05.06.2011
Seçime giderken bir ilk gerçekleşti ve İngiliz The Economist dergisi bile kime oy vermemiz gerektiğini “açıkça” yazdı! Derginin başyazısı şu tavsiyeyle bitiyor: “Yeni hükümeti de AK Parti’nin kurması kesin gibi; ama biz, Türklere CHP’ye oy vermelerini tavsiye ediyoruz. Mr. Kılıçdaroğlu’nun partisinin güçlenmesi, hem anayasayı daha da kötüleştirecek tek yanlı değişikliklerin riskini azaltır, hem de gelecek seçimi kazanması için muhalefete bir miktar şans tanınmış olur. Bu, Türkiye demokrasisi için en iyi garantidir.”
Son cümleye dikkat, “Türkiye demokrasisi” ibaresi geçiyor. Söz bu “dergi” ve “demokrasi”den açılmışken, Mahir Kaynak’ın bugünkü (04.06.2011) “The Economist’in tavsiyesi” başlıklı yazısındaki “demokrasi” bölümüne bakalım: “Demokrasi halkın egemenliği ve onu koruyacak güçlü bir devlet yapısının varlığı ile mümkün olur. Yani devlet halkın rakibi değil onun koruyucusudur. Şu anda askere yönelik operasyonların arkasında iktidarı devletsiz bırakmak isteyen güçler olabileceğinden endişe ediyorum. The Economist askere yönelik operasyondan şikayet ediyor. Hem demokrasiyi savunup hem de darbecilikle itham edilenleri savunmak tezat gibi görünüyor ama bu durumdan hiç şikayet etmediklerinden eminim./ Türkiye’de demokrasinin önündeki engel siyasi partilerin sorunları çözmek için değil iktidara gelmek ya da geleni zayıflatmak için uğraşmalarıdır...”
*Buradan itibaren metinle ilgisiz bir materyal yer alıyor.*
(* ===== verification/UnitTests.v ===== *)
(** * The repository's unit tests

    Tests of src/src/request.rs, src/src/nfc/ndef.rs, src/src/nfc/mod.rs and
    src/src/audio.rs, run against the definitions of this development. An [unwrap]
    on the wrong variant is a failed test. The tests of a hand-written backend and
    of dropping a playback handle are not among them. *)

From stdpp Require Import relations.
From S2P Require Import Prelude Protocol Request Utf8 Ndef Mfrc522 Mfrc522Theorems NfcReader NfcSystem Playback.

(** ** request.rs *)

Section request_tests.
Context {W : Wire} {P : Protocol}.

Definition success_response_decodes : bool :=
  match encode_message mkPong with
  | Ok raw => is_ok (decode_response Pong raw)
  | Err _ => false
  end.

(** For [ErrorResponse::UnknownNfcUid]; the error response is a parameter. *)
Definition error_response_maps_to_request_error (UnknownNfcUid : ErrorResponse) : Prop :=
  match encode_message UnknownNfcUid with
  | Ok raw => decode_response Pong raw = Err (Error UnknownNfcUid)
  | Err _ => False
  end.

Definition custom_error_code_survives (Custom : Z → ErrorResponse) : Prop :=
  match encode_message (Custom 0x90%Z) with
  | Ok raw => decode_response Pong raw = Err (Error (Custom 0x90%Z))
  | Err _ => False
  end.

(** [new] is [RawMessage::new] with an empty payload. *)
Definition foreign_opcode_is_unexpected (new : Z → RawMessage) : bool :=
  match decode_response Pong (new 0x42%Z) with Err (UnexpectedResponse _) => true | _ => false end.

(** [new] is [RawMessage::new] with the payload [1, 2, 3]. *)
Definition malformed_payload_is_reported (new : Z → RawMessage) : bool :=
  match decode_response Pong (new (OPCODE Pong)) with Err (Malformed _) => true | _ => false end.

(** The tests pass on every protocol that meets its laws, encodes what they
    encode, and refuses three bytes as the payload of a [Pong]. *)
Lemma request_tests_pass `{!PayloadLaws Pong, !PayloadLaws ErrorResponse} u custom new new' :
  OPCODE Pong ≠ OPCODE ErrorResponse → OPCODE Pong ≠ 0x42%Z → OPCODE ErrorResponse ≠ 0x42%Z →
  is_ok (encode_message mkPong) = true → (∀ e : ErrorResponse, is_ok (encode_message e) = true) →
  (∀ op, message_type (new op) = op) → (∀ op, message_type (new' op) = op) →
  is_ok (decode_message (T:=Pong) (new' (OPCODE Pong))) = false →
  success_response_decodes = true ∧ error_response_maps_to_request_error u ∧ custom_error_code_survives custom ∧
  foreign_opcode_is_unexpected new = true ∧ malformed_payload_is_reported new' = true.
Proof.
  intros Hne Hp He Henc Hence Hnew Hnew' Hbad.
  destruct (decode_response_roundtrip Pong Hne) as [Hok Herr]. split_and!.
  - unfold success_response_decodes. destruct (encode_message mkPong) as [raw|] eqn:Hraw; [|done].
    by rewrite (Hok mkPong raw Hraw).
  - unfold error_response_maps_to_request_error. specialize (Hence u).
    destruct (encode_message u) as [raw|] eqn:Hraw; [|done]. by apply Herr.
  - unfold custom_error_code_survives. specialize (Hence (custom 0x90%Z)).
    destruct (encode_message (custom 0x90%Z)) as [raw|] eqn:Hraw; [|done]. by apply Herr.
  - unfold foreign_opcode_is_unexpected, decode_response. rewrite bool_decide_eq_false_2 by (by rewrite Hnew).
    destruct (decode_foreign (T:=Pong) (new 0x42%Z)) as (e & -> & ->); [by rewrite Hnew|done].
  - unfold malformed_payload_is_reported, decode_response. rewrite bool_decide_eq_false_2 by (by rewrite Hnew').
    destruct (decode_message (T:=Pong) (new' (OPCODE Pong))) as [|e] eqn:Hd; [done|].
    by rewrite (decode_own _ _ (Hnew' _) Hd).
Qed.

End request_tests.

(** The tests on the concrete protocol. *)
Example request_tests_pass_toy :
  success_response_decodes (P:=Toy.toy_protocol) = true ∧
  error_response_maps_to_request_error (P:=Toy.toy_protocol) 30%Z ∧
  custom_error_code_survives (P:=Toy.toy_protocol) (λ c, c) ∧
  foreign_opcode_is_unexpected (P:=Toy.toy_protocol) (λ op, (op, [])) = true ∧
  malformed_payload_is_reported (P:=Toy.toy_protocol) (λ op, (op, [1; 2; 3]%Z)) = true.
Proof. by vm_compute. Qed.

(** ** ndef.rs *)

Module NdefTests.

Local Open Scope Z_scope.

(** [usize] on a 64-bit machine. *)
Definition usize_max : Z := 2 ^ 64 - 1.

(** The bytes of an ASCII string literal. *)
Definition bytes (s : string) : list Z := (λ a, Z.of_N (Ascii.N_of_ascii a)) <$> String.list_ascii_of_string s.

(** [fn text_record] *)
Definition text_record (text : string) : list Z :=
  [0xd1; 0x01] ++ [(Z.of_nat (length (bytes text)) + 3) mod 256] ++ [0x54] ++ [0x02] ++ bytes "en" ++ bytes text.

Definition parses_short_text_record : Prop :=
  match parse_ndef_text_record usize_max (text_record "bloop") with
  | Ret record => text usize_max record = Ret (bytes "bloop")
  | _ => False
  end.

Definition hostile_language_code_length_is_an_error : bool :=
  match parse_ndef_text_record usize_max [0xd1; 0x01; 0x01; 0x54; 0x3f] with
  | Ret record => match text usize_max record with Fail (Truncated _) => true | _ => false end
  | _ => false
  end.

Definition rejects_non_text_records : bool :=
  match parse_ndef_text_record usize_max [0xd1; 0x01; 0x01; 0x55; 0x00] with
  | Fail NotTextRecord => true
  | _ => false
  end.

(** [slice.chunks(n)] *)
Fixpoint chunks (fuel n : nat) (l : list Z) : list (list Z) :=
  match fuel, l with
  | S fuel, _ :: _ => take n l :: chunks fuel n (drop n l)
  | _, _ => []
  end.

(** The loop that feeds chunks until the parser is done. *)
Fixpoint feed_until_done (parser : NdefMessageParser) (cs : list (list Z)) : NdefMessageParser :=
  match cs with
  | [] => parser
  | chunk :: cs =>
      let parser := add_data parser chunk in
      if is_done parser then parser else feed_until_done parser cs
  end.

Definition parser_extracts_message_from_tlv_stream : Prop :=
  let record := text_record "hello" in
  let stream := [0x00; 0x00; 0x03; Z.of_nat (length record) mod 256] ++ record ++ [0xfe] in
  let parser := feed_until_done new (chunks (length stream) 4 stream) in
  is_done parser = true ∧ p_data parser = record.

Definition parser_handles_three_byte_length_form : Prop :=
  let message := replicate 300 0x55 in
  let stream := [0x03; 0xff; 0x01; 0x2c] ++ message in
  let parser := add_data new stream in
  is_done parser = true ∧ length (p_data parser) = 300%nat.

Example ndef_tests_pass :
  parses_short_text_record ∧ hostile_language_code_length_is_an_error = true ∧ rejects_non_text_records = true ∧
  parser_extracts_message_from_tlv_stream ∧ parser_handles_three_byte_length_form.
Proof. by vm_compute. Qed.

End NdefTests.

(** ** nfc/mod.rs *)

Section nfc_tests.
Context {D : Type} {DR : Driver D} (usize_max : Z).

(** A wait that was in the channel, was received and is then aborted: its sender
    is closed. *)
Definition dropped_wait_shows_as_closed_response (d : D) : Prop :=
  ∃ s, rtc (r_step usize_max) (r_init d) s ∧ r_backend s = Serving (WaitForCard 0) ∧
    r_callers s !! 0%N = Some RDropped ∧ closed s (resp (WaitForCard 0)) = true.

(** A wait started when the backend is gone. *)
Definition gone_backend_reports_disconnected (d : D) : Prop :=
  ∃ s c f, rtc (r_step usize_max) (die d (r_init d)) s ∧ r_callers s !! 0%N = Some c ∧ fate_of c = Some f ∧
    wait_for_card (card_fate f) = Err ReaderDisconnected.

Lemma nfc_tests_pass d : dropped_wait_shows_as_closed_response d ∧ gone_backend_reports_disconnected d.
Proof.
  split.
  - unfold dropped_wait_shows_as_closed_response. eexists. split.
    { eapply rtc_l; [by apply (r_call _ _ 0 (WaitForCard 0))|].
      eapply rtc_l; [apply (r_enqueue _ _ 0 (WaitForCard 0)); [done|done|simpl; unfold reader_capacity; lia]|].
      eapply rtc_l; [by eapply r_recv|].
      eapply rtc_l; [apply (r_cancel _ _ 0 (WaitForCard 0)); by right|]. apply rtc_refl. }
    by split_and!.
  - unfold gone_backend_reports_disconnected. do 3 eexists. split.
    { eapply rtc_l; [by apply (r_call _ _ 0 (WaitForCard 0))|].
      eapply rtc_l; [by apply (r_refused _ _ 0 (WaitForCard 0))|]. apply rtc_refl. }
    by split_and!.
Qed.

End nfc_tests.

(** ** audio.rs *)

Section audio_tests.
Context {S : Type} {RO : Rodio S}.

(** [path] names no file: opening it fails. *)
Definition missing_file_surfaces_as_error (fuel : nat) (path : string) (volume : Volume) (s : S) : bool :=
  match play_file fuel path volume s with
  | Some (_, Err (PIo _ | POutput _)) => true
  | _ => false
  end.

Lemma audio_tests_pass fuel path volume s :
  cancel_flag s = false → (∀ s, is_ok (file_open path s).2 = false) →
  missing_file_surfaces_as_error fuel path volume s = true.
Proof.
  intros Hc Ho. unfold missing_file_surfaces_as_error, play_file, play_with. rewrite Hc.
  destruct (open_default_sink s) as [s1 [sink|e]]; [|done]. destruct (connect_new sink s1) as [s2 player].
  specialize (Ho (set_volume player volume s2)). by destruct (file_open path _) as [s3 [r|e]].
Qed.

End audio_tests.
Buraya kadar yazılanları okuduysanız, önemine binaen, geçenlerde yazdığım “Seçime giderken devlet ve düzen” başlıklı üç yazımı bir kere daha dikkatlice okumanızı, özellikle oradaki “çözüm önerilerimize” yoğunlaşmanızı tavsiye ederim… Bu arada şu gerçeğe dikkat: İngilizlerin şahsında Batı’nın gerçek yüzü ve demokrasi anlayışı işte budur!!!
***
“Seçime giderken devlet ve düzen” yazılarımın birincisinde ne demiştim: “Bu gibi vesilelerle hep hatırlattığımız üzere; hayatımızın dinî, ilmî, iktisadî ve siyasî her alanında “SOSYAL TUFAN” seviyesinde sorunlar içinde debelenip duruyoruz…”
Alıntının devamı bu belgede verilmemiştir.